No. 1 – Pacific Caesar
- Position: Point guard
- League: IBL

Personal information
- Born: September 22, 1989 (age 36) Salem, Oregon, U.S.
- Listed height: 6 ft 3 in (1.91 m)
- Listed weight: 185 lb (84 kg)

Career information
- High school: South Salem (Salem, Oregon)
- College: Warner Pacific (2015–2018)
- NBA draft: 2018: undrafted
- Playing career: 2018–present

Career history
- 2018–2019: Uppsala
- 2019: Al Rayyan
- 2019–2020: Apollo Amsterdam
- 2020–2022: Prizreni
- 2022–2023: Târgu Jiu
- 2023: Al Ahli Tripoli
- 2023: Ostioneros de Guaymas
- 2023–2025: Bali United
- 2026-present: Pacific Caesar

Career highlights
- IBL All-Star (2025); DBL top scorer (2020);

= Xavier Cannefax =

American basketball player (born 1989)

Xavier Charles Cannefax (born September 22, 1989) is an American professional basketball player for Pacific Caesar of the Indonesian Basketball League (IBL). He played college basketball for the Warner Pacific Knights.

==Career==
In the 2019–20 season, Cannefax played for Apollo Amsterdam in the Dutch Basketball League (DBL). The season was ended early due to the COVID-19 pandemic. He averaged 20.2 points per game in 19 games, which made him the leading scorer of the DBL.

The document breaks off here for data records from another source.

(* ===== verification/ShProps.v ===== *)
(** * The shell's parser: termination, words, and the grammar

    The parser always returns or reports an error; the words of the command
    it returns are what nulterminate makes of the line; and it inverts a
    printer of commands. *)
From stdpp Require Import base list numbers strings.
From Stdlib Require Import ZArith Lia.
From S2P Require Import Ulib Prelude Sh.

(** The characters between the pointers of a token *)
Definition sub (line : chars) (t : token) : chars := take (Z.to_nat (t.2 - t.1)) (drop (Z.to_nat t.1) line).

(** The tokens of a command *)
Fixpoint words {W} (c : cmd W) : list W :=
  match c with
  | EXEC argv => argv
  | REDIR c f _ _ => words c ++ [f]
  | PIPE l r | LIST l r => words l ++ words r
  | BACK c => words c
  end.

Lemma skip_suffix p s : skip p s `suffix_of` s.
Proof. induction s as [|c s IH]; simpl; [done|]. destruct (p c); [by apply suffix_cons_r|done]. Qed.
Lemma skip_ws_idemp s : skip_ws (skip_ws s) = skip_ws s.
Proof.
  unfold skip_ws. induction s as [|c s IH]; simpl; [done|]. destruct (is_in whitespace c) eqn:E; [done|]. simpl. by rewrite E.
Qed.
Lemma skip_split p s : exists w, s = w ++ skip p s /\ Forall (fun c => p c = true) w /\
  (skip p s = [] \/ p (hd 0 (skip p s)) = false).
Proof.
  induction s as [|c s (w & E & Hw & Hn)]; simpl; [exists []; auto|]. destruct (p c) eqn:Ec.
  - exists (c :: w). cbn. split; [by f_equal|]. split; [by constructor|done].
  - exists []. split; [done|]. split; [constructor|]. by right.
Qed.
Lemma suffix_len {A} (l k : list A) : l `suffix_of` k -> (length l <= length k)%nat.
Proof. intros [p ->]. rewrite length_app. lia. Qed.
Lemma suffix_tail (s : chars) : tail s `suffix_of` s.
Proof. destruct s; [done|]. by apply suffix_cons_r. Qed.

On November 9, 2020, Cannefax signed with Ponte Prizreni in Kosovo.

On February 26, 2023, Cannefax was announced by Al Ahli Tripoli of the Libyan Division 1.

In April 2023, Cannefax joined the Ostioneros de Guaymas of the Circuito de Baloncesto de la Costa del Pacífico (CIBACOPA).

In December 2023, Cannefax joined the Bali United of the Indonesian Basketball League (IBL). In December 2024, he returned to the Bali United for the 2025 IBL season.